Wendell Palmer Kay Jr. (August 17, 1913 – June 29, 1986) was an American lawyer and Democratic politician active in the territory and state of Alaska.

Biography
Born in Illinois, Wendell Palmer Kay, a lawyer, was a member of the Alaska Territorial House of Representatives from 1951 to 1956, representing 3rd district, and the Speaker of this body during his last term (1955-1956).

In addition, during the 1956 Democratic National Convention he served as an alternate delegate from Alaska Territory and a full delegate from the State of Alaska to the successive 1960 Convention.
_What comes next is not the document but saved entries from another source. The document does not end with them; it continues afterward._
Lemma filter_stale_labeled (timestamp : string) (ds : list dict) :
  Forall (fun d => is_Some (tstamp_of d)) ds ->
  List.filter (fun d => negb (newer_dict timestamp d)) (map labeled ds) =
  map labeled (List.filter (fun d => negb (fresh timestamp d)) ds).
Proof.
  induction 1 as [| d ds Hd _ IH]; [reflexivity |].
  simpl. rewrite (newer_dict_labeled _ _ Hd), IH.
  now destruct (fresh timestamp d).
Qed.

(** The line logged for a discarded record. *)
Definition discarded_line (i t : val) : level * string :=
  (DEBUG, "Issue out of tmie range (discarding): ID: " +:+ str_of_val i
          +:+ " Timestamp: " +:+ str_of_val t).

Lemma forM_log_run (l : list loc) (w : world) :
  (forall x, x ∈ l ->
     is_Some (field w x "id") /\ is_Some (field w x "tstamp")) ->
  forM_ (fun d_i =>
           let* i := getitem d_i "id" in
           let* t := getitem d_i "tstamp" in
           logger DEBUG
             ("Issue out of tmie range (discarding): ID: "
              +:+ str_of_val i +:+ " Timestamp: " +:+ str_of_val t)) l w =
  (inr tt,
   {| heap := heap w;
      log := log w ++ map (fun x => discarded_line
                                      (id_of w x)
                                      (default VNone (field w x "tstamp"))) l;
      calls := calls w |}).
Proof.
  revert w. induction l as [| x l IH]; intros w Hl.
  - simpl. unfold ret. rewrite app_nil_r. now destruct w.
  - destruct (Hl x (list_elem_of_here _ _)) as [[i Hi] [t Ht]].
    cbn [forM_]. unfold bind at 1.
    rewrite (bind_ok _ _ _ _ _ (getitem_field _ _ _ _ Hi)).
    rewrite (bind_ok _ _ _ _ _ (getitem_field _ _ _ _ Ht)).
    unfold logger at 1.
    rewrite IH by (intros y Hy; apply Hl; now right).
    simpl. unfold id_of. rewrite Hi, Ht. simpl.
    now rewrite <- app_assoc.
Qed.
(** * The eligibility validation engine (assets/js/validation-engine.js)

    A shallow embedding of [ValidationEngine]: the condition evaluator
    ([evaluateCondition], [describeExpectation]), the rule tree walker
    ([evaluateRule]), the aggregation done by [validate] and the audit
    event built by [createEvent].

    JavaScript values are restricted to the primitives that attribute
    mappings and rule operands hold (undefined, null, booleans, numbers,
    strings).  Numbers are IEEE-754 binary64 values, represented with the
    [spec_float] type of the standard library.  A thrown exception is an
    explicit [Throw] completion.  Output written to the console
    ([console.warn], [console.log]) and the optional [eventCallback] are
    not part of the model.

    The development also covers the rest of the engine object (its
    constructor and its log), the class [ValidationResult] and the helpers
    of [RulesetViewer] that compute without the document: the status of a
    rule, the status of the compact view, clause numbers and the
    formatting of keys, values, operators and statuses. *)

From Stdlib Require Import ZArith String Ascii List Bool Lia.
From Stdlib Require Import Floats.SpecFloat DecimalString.
From Stdlib Require DecimalZ DecimalPos.
Import ListNotations.
Local Open Scope string_scope.

(** ** JavaScript values *)

Definition number := spec_float.

Definition NaN : number := S754_nan.

(** The number written as the integer literal [z]. *)
Definition num (z : Z) : number := binary_normalize 53 1024 z 0 false.

Inductive JSValue :=
| JSUndefined
| JSNull
| JSBool (b : bool)
| JSNumber (n : number)
| JSString (s : string).

(** Completion of a computation: a value, or a thrown exception. *)
Inductive Exception :=
| SyntaxError (pattern : string).

Inductive completion (A : Type) :=
| Normal (a : A)
| Throw (e : Exception).
Arguments Normal {A} a.
Arguments Throw {A} e.

Definition bind {A B} (c : completion A) (k : A -> completion B) : completion B :=
  match c with
  | Normal a => k a
  | Throw e => Throw e
  end.

Notation "x <- c ;; k" := (bind c (fun x => k))
  (at level 61, c at next level, right associativity).

(** The builtins of the host whose full definition is outside this
    development: the StringToNumber grammar, the digit generation of
    Number::toString for values that are not integers of magnitude up to
    2^53 (those print all their digits), and the
    regular expression engine ([RegExp_new] is [None] when the constructor
    throws a SyntaxError). *)
Class Host := {
  StringToNumber : string -> number;
  NumberToString_general : number -> string;
  RegExp : Type;
  RegExp_new : string -> option RegExp;
  RegExp_test : RegExp -> string -> bool
}.

(** Relational operators on numbers; every comparison with NaN is false. *)
Definition js_lt (a b : number) : bool := SFltb a b.
Definition js_le (a b : number) : bool := SFleb a b.
Definition js_gt (a b : number) : bool := SFltb b a.
Definition js_ge (a b : number) : bool := SFleb b a.

(** The integer denoted by mantissa [m] and exponent [e], if it is one. *)
Definition integer_value (m : positive) (e : Z) : option Z :=
  if (0 <=? e)%Z then Some (Z.pos m * 2 ^ e)%Z
  else
    let d := (2 ^ (- e))%Z in
    if (Z.pos m mod d =? 0)%Z then Some (Z.pos m / d)%Z else None.

Definition decimal (z : Z) : string := NilZero.string_of_int (Z.to_int z).

Section Language.
Context `{Host}.

(** Number::toString(x), radix 10. *)
Definition Number_toString (x : number) : string :=
  match x with
  | S754_nan => "NaN"
  | S754_zero _ => "0"
  | S754_infinity false => "Infinity"
  | S754_infinity true => "-Infinity"
  | S754_finite s m e =>
      match integer_value m e with
      | Some z =>
          if (z <=? 2 ^ 53)%Z
          then (if s then "-" else "") ++ decimal z
          else NumberToString_general x
      | None => NumberToString_general x
      end
  end.

(** [Number(v)], [String(v)] and the conversion of a template
    substitution, and the truthiness test of [if] and [||]. *)
Definition ToNumber (v : JSValue) : number :=
  match v with
  | JSUndefined => NaN
  | JSNull => S754_zero false
  | JSBool true => num 1
  | JSBool false => S754_zero false
  | JSNumber n => n
  | JSString s => StringToNumber s
  end.

Definition ToString (v : JSValue) : string :=
  match v with
  | JSUndefined => "undefined"
  | JSNull => "null"
  | JSBool true => "true"
  | JSBool false => "false"
  | JSNumber n => Number_toString n
  | JSString s => s
  end.

Definition ToBoolean (v : JSValue) : bool :=
  match v with
  | JSUndefined | JSNull => false
  | JSBool b => b
  | JSNumber n =>
      match n with
      | S754_nan | S754_zero _ => false
      | _ => true
      end
  | JSString s => negb (s =? "")
  end.

(** [a === b] *)
Definition IsStrictlyEqual (a b : JSValue) : bool :=
  match a, b with
  | JSUndefined, JSUndefined => true
  | JSNull, JSNull => true
  | JSBool x, JSBool y => Bool.eqb x y
  | JSNumber x, JSNumber y => SFeqb x y
  | JSString x, JSString y => (x =? y)
  | _, _ => false
  end.

(** SameValueZero, the equality of [Array.prototype.includes]. *)
Definition SameValueZero (a b : JSValue) : bool :=
  match a, b with
  | JSNumber S754_nan, JSNumber S754_nan => true
  | _, _ => IsStrictlyEqual a b
  end.

Definition includes (arr : list JSValue) (v : JSValue) : bool :=
  existsb (fun x => SameValueZero x v) arr.

(** [arr.join(sep)]: undefined and null elements are printed empty. *)
Definition join_element (v : JSValue) : string :=
  match v with
  | JSUndefined | JSNull => ""
  | _ => ToString v
  end.

Fixpoint join (sep : string) (arr : list JSValue) : string :=
  match arr with
  | [] => ""
  | [v] => join_element v
  | v :: rest => join_element v ++ sep ++ join sep rest
  end.

(** [a || b] on an optional string and a string. *)
Definition or_else (a : option string) (b : string) : string :=
  match a with
  | Some s => if s =? "" then b else s
  | None => b
  end.
End Language.

(** ** Data model *)

(** An object with string keys, as the list of its own properties in
    property order; reading a key that is not there gives undefined
    (properties inherited from a prototype are not modelled). *)
Definition Attributes := list (string * JSValue).

Fixpoint get (attributes : Attributes) (key : string) : JSValue :=
  match attributes with
  | [] => JSUndefined
  | (k, v) :: rest => if k =? key then v else get rest key
  end.

Definition Object_keys (o : Attributes) : list string := map fst o.

Module Rule.
#[local] Unset Elimination Schemes.
Inductive t := make {
  id : option string;
  key : string;
  operator : string;
  value : JSValue;
  values : option (list JSValue);
  min : JSValue;
  max : JSValue;
  unit : option string;
  requirement : option string;
  label : option string;
  description : option string;
  source_url : option string;
  conditions : option (list t);
  any_of : option (list t)
}.
End Rule.

Module Ruleset.
Record t := make {
  service_id : option string;
  name : option string;
  jurisdiction_id : option string;
  effective_date : option string;
  rules : list Rule.t
}.
End Ruleset.

(** The twelve operators of the [switch] in [evaluateCondition]. *)
Inductive Operator :=
| op_equals | op_not_equals
| op_less_than | op_less_than_or_equal
| op_greater_than | op_greater_than_or_equal
| op_in | op_not_in | op_between
| op_exists | op_not_exists | op_matches.

Definition operator_table : list (string * Operator) :=
  [ ("equals", op_equals); ("not_equals", op_not_equals);
    ("less_than", op_less_than);
    ("less_than_or_equal", op_less_than_or_equal);
    ("greater_than", op_greater_than);
    ("greater_than_or_equal", op_greater_than_or_equal);
    ("in", op_in); ("not_in", op_not_in); ("between", op_between);
    ("exists", op_exists); ("not_exists", op_not_exists);
    ("matches", op_matches) ].

Definition recognized_operators : list string := map fst operator_table.

Fixpoint lookup_operator (table : list (string * Operator)) (s : string)
  : option Operator :=
  match table with
  | [] => None
  | (name, op) :: rest => if name =? s then Some op else lookup_operator rest s
  end.

(** The [case] label that the [switch] selects, [None] for [default]. *)
Definition switch_case (s : string) : option Operator :=
  lookup_operator operator_table s.

(** ** The validation result and its records *)

Module Passed.
Record t := make {
  id : option string;
  key : string;
  label : option string;
  value : JSValue;
  satisfied_by : option string
}.
End Passed.

Module Failed.
Record t := make {
  id : option string;
  key : string;
  label : option string;
  value : JSValue;
  expected : JSValue;
  message : string;
  severity : option string
}.
End Failed.

Module Skipped.
Record t := make {
  id : option string;
  key : string;
  label : option string;
  reason : string;
  message : string
}.
End Skipped.

Module Error.
Record t := make {
  field : string;
  message : string
}.
End Error.

Module Result.
Record t := make {
  valid : bool;
  service_id : option string;
  timestamp : string;
  changes : Attributes;
  errors : list Error.t;
  passed : list Passed.t;
  failed : list Failed.t;
  skipped : list Skipped.t;
  data : Ruleset.t;
  duration_ms : option Z
}.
After U.S. Senator Bob Bartlett, a fellow Democrat, died in office in 1968, then-Republican Governor Walter Joseph Hickel appointed Ted Stevens, former U.S. Attorney and a high-level official in the United States Department of Interior during President Dwight D. Eisenhower's administration, to fill the vacancy.
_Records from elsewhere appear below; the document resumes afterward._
Lemma setter_stores_or_rejects_witness :
  (exists w', setter Imagearray (PyInst ResultingImageStorage [flt 1 1]) Demo.start
              = (Ok tt, w')
              /\ getter Imagearray (self w') = PyInst ResultingImageStorage [flt 1 1])
  /\ (exists msg, setter Griddedvis (PyInst (UserClass "MyStorage") []) Demo.start
                  = (Raise (TypeError msg), Demo.start))
  /\ getter Griddedvis (self Demo.start) = Demo.vis.
Proof.
  split; [|split].
  - apply (setter_stores_or_rejects Imagearray
             (PyInst ResultingImageStorage [flt 1 1]) Demo.start).
    reflexivity.
  - apply (setter_stores_or_rejects Griddedvis
             (PyInst (UserClass "MyStorage") []) Demo.start);
      discriminate.
  - reflexivity.
Defined.

(** ** The cross-validation session *)

Lemma new_generator_Ok gv K w :
  (1 <= K <= Imager.num_samples gv)%Z ->
  Imager.new_VisibilitySubsetGenerator gv K w = (Ok (PyVisSet gv K), w).
Proof.
  intros [H1 H2]. unfold Imager.new_VisibilitySubsetGenerator.
  destruct (Z.ltb_spec K 1); [lia|].
  destruct (Z.ltb_spec (Imager.num_samples gv) K); [lia | done].
Qed.

Lemma new_generator_Raise gv K w :
  ~ (1 <= K <= Imager.num_samples gv)%Z ->
  exists msg,
    Imager.new_VisibilitySubsetGenerator gv K w
    = (Raise (ConfigurationError msg), w).
Proof.
  intros Hbad. unfold Imager.new_VisibilitySubsetGenerator.
  destruct (Z.ltb_spec K 1); [by eexists|].
  destruct (Z.ltb_spec (Imager.num_samples gv) K); [by eexists | lia].
Qed.

Lemma new_generator_inv gv K w r w' :
  Imager.new_VisibilitySubsetGenerator gv K w = (r, w') ->
  w' = w
  /\ (r = Ok (PyVisSet gv K) \/ exists msg, r = Raise (ConfigurationError msg)).
Proof.
  destruct (decide (1 <= K <= Imager.num_samples gv)%Z) as [Hok | Hbad].
  - rewrite new_generator_Ok by done. intros [= <- <-]. by auto.
  - destruct (new_generator_Raise gv K w Hbad) as [msg ->].
    intros [= <- <-]. by eauto.
Qed.
(** C2, as the code has it: white on [#27ae60] has a contrast ratio that is
    reported as 2.87, and the AA-large check [ratio >= 3.0] fails. *)
Theorem contrast_white_on_green :
  exists ratio : float,
    contrast_ratio libm_pow (HexStr "#ffffff") (HexStr "#27ae60") = Ok ratio
    /\ (2.865 <=? ratio) = true /\ (ratio <? 2.875) = true
    /\ (3.0 <=? ratio) = false.
Proof.
  destruct pow_green as ([R1 R2] & [G1 G2] & [B1 B2]).
  set (pr := libm_pow (pow_base 39) 2.4) in *.
  set (pg := libm_pow (pow_base 174) 2.4) in *.
  set (pb := libm_pow (pow_base 96) 2.4) in *.
  set (rlo := 0.02028856304) in *. set (rhi := 0.02028856307) in *.
  set (glo := 0.4232676699) in *. set (ghi := 0.4232676701) in *.
  set (blo := 0.1169706677) in *. set (bhi := 0.1169706678) in *.
  assert (Fr : fin pr = true) by (apply (fin_between rlo rhi); auto; closed).
  assert (Fg : fin pg = true) by (apply (fin_between glo ghi); auto; closed).
  assert (Fb : fin pb = true) by (apply (fin_between blo bhi); auto; closed).
  apply fval_of_leb in R1; [| closed | exact Fr].
  apply fval_of_leb in R2; [| exact Fr | closed].
  apply fval_of_leb in G1; [| closed | exact Fg].
  apply fval_of_leb in G2; [| exact Fg | closed].
  apply fval_of_leb in B1; [| closed | exact Fb].
  apply fval_of_leb in B2; [| exact Fb | closed].
  (* the luminance of the green *)
  set (l := 0.2126 * pr + 0.7152 * pg + 0.0722 * pb).
  set (llo := 0.2126 * rlo + 0.7152 * glo + 0.0722 * blo).
  set (lhi := 0.2126 * rhi + 0.7152 * ghi + 0.0722 * bhi).
  assert (Hl : fin l = true /\ (fval llo <= fval l)%Z
               /\ (fval l <= fval lhi)%Z).
  { assert (c1 : fin 0.2126 = true) by closed.
    assert (c2 : fin 0.7152 = true) by closed.
    assert (c3 : fin 0.0722 = true) by closed.
    destruct (mul_mono 0.2126 pr 0.2126 rhi c1 Fr c1 ltac:(closed)
                (Z.le_refl _) R2 ltac:(closed)) as [M1 U1].
    destruct (mul_mono 0.7152 pg 0.7152 ghi c2 Fg c2 ltac:(closed)
                (Z.le_refl _) G2 ltac:(closed)) as [M2 U2].
    destruct (mul_mono 0.0722 pb 0.0722 bhi c3 Fb c3 ltac:(closed)
                (Z.le_refl _) B2 ltac:(closed)) as [M3 U3].
    destruct (mul_mono 0.2126 rlo 0.2126 pr c1 ltac:(closed) c1 Fr
                (Z.le_refl _) R1 M1) as [N1 D1].
    destruct (mul_mono 0.7152 glo 0.7152 pg c2 ltac:(closed) c2 Fg
                (Z.le_refl _) G1 M2) as [N2 D2].
    destruct (mul_mono 0.0722 blo 0.0722 pb c3 ltac:(closed) c3 Fb
                (Z.le_refl _) B1 M3) as [N3 D3].
    destruct (add_mono (0.2126 * pr) (0.7152 * pg)
                (0.2126 * rhi) (0.7152 * ghi)
                M1 M2 ltac:(closed) ltac:(closed) U1 U2
                ltac:(closed)) as [M4 U4].
    destruct (add_mono (0.2126 * pr + 0.7152 * pg) (0.0722 * pb)
                (0.2126 * rhi + 0.7152 * ghi) (0.0722 * bhi)
                M4 M3 ltac:(closed) ltac:(closed) U4 U3
                ltac:(closed)) as [M5 U5].
    destruct (add_mono (0.2126 * rlo) (0.7152 * glo)
                (0.2126 * pr) (0.7152 * pg) N1 N2 M1 M2 D1 D2 M4)
      as [N4 D4].
    destruct (add_mono (0.2126 * rlo + 0.7152 * glo) (0.0722 * blo)
                (0.2126 * pr + 0.7152 * pg) (0.0722 * pb)
                N4 N3 M4 M3 D4 D3 M5)
      as [_ D5].
    repeat split; assumption. }
  destruct Hl as (Fl & Llo & Lhi).
  (* the ratio *)
  unfold contrast_ratio. cbn [resolve].
  change (hex_to_rgb "#ffffff") with (Ok (255, 255, 255)%Z).
  change (hex_to_rgb "#27ae60") with (Ok (39, 174, 96)%Z).
  cbn [bind].
  change (rgb_to_luminance libm_pow 255 255 255) with (Ok 1).
  unfold rgb_to_luminance.
  rewrite (adjust_pow_branch libm_pow 39), (adjust_pow_branch libm_pow 174),
    (adjust_pow_branch libm_pow 96) by (try lia; assumption).
  cbn [bind]. fold pr pg pb. fold l.
  assert (L1 : (fval l < fval 1)%Z)
    by (eapply Z.le_lt_trans; [exact Lhi | closed]).
  unfold Py.max, Py.min.
  rewrite (ltb_fval 1 l ltac:(closed) Fl), (ltb_fval l 1 Fl ltac:(closed)).
  replace (fval 1 <? fval l)%Z with false by (symmetry; apply Z.ltb_ge; lia).
  replace (fval l <? fval 1)%Z with true by (symmetry; apply Z.ltb_lt; lia).
  assert (F05 : fin 0.05 = true) by closed.
  destruct (add_mono l 0.05 lhi 0.05 Fl F05 ltac:(closed) F05 Lhi
              (Z.le_refl _) ltac:(closed)) as [Fd Ud].
  destruct (add_mono llo 0.05 l 0.05 ltac:(closed) F05 Fl F05 Llo
              (Z.le_refl _) Fd) as [_ Dd].
  assert (Pd : (0 < fval (l + 0.05))%Z)
    by (eapply Z.lt_le_trans; [| exact Dd]; closed).
  unfold Py.truediv.
  rewrite (eqb_fval (l + 0.05) 0 Fd ltac:(closed)).
  replace (fval (l + 0.05) =? fval 0)%Z with false
    by (symmetry; apply Z.eqb_neq; change (fval 0) with 0%Z; lia).
  destruct (div_mono (1 + 0.05) (l + 0.05) (1 + 0.05) (llo + 0.05)
              ltac:(closed) Fd ltac:(closed) ltac:(closed) (Z.le_refl _)
              ltac:(closed) Dd ltac:(closed)) as [Fq Uq].
  destruct (div_mono (1 + 0.05) (lhi + 0.05) (1 + 0.05) (l + 0.05)
              ltac:(closed) ltac:(closed) ltac:(closed) Fd (Z.le_refl _)
              Pd Ud Fq) as [_ Dq].
  eexists. split; [reflexivity |].
  set (q := (1 + 0.05) / (l + 0.05)) in *.
  rewrite (leb_fval 2.865 q ltac:(closed) Fq),
    (ltb_fval q 2.875 Fq ltac:(closed)),
    (leb_fval 3.0 q ltac:(closed) Fq).
  split; [| split].
  - apply Z.leb_le. eapply Z.le_trans; [| exact Dq]. closed.
  - apply Z.ltb_lt. eapply Z.le_lt_trans; [exact Uq |]. closed.
  - apply Z.leb_gt. eapply Z.le_lt_trans; [exact Uq |]. closed.
Qed.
Because of this, in 1970 Alaska set a special election for remainder of Bartlett's term. Kay run as a Democratic nominee against incumbent Stevens and was defeated by 59.6% won by Stevens versus 40.4% won by him. Stevens served in the Senate until 2008 and was the longest serving Republican Senator and President pro tempore emeritus of the Senate (he was president pro tem from 2003 to 2007) at the time of his defeat.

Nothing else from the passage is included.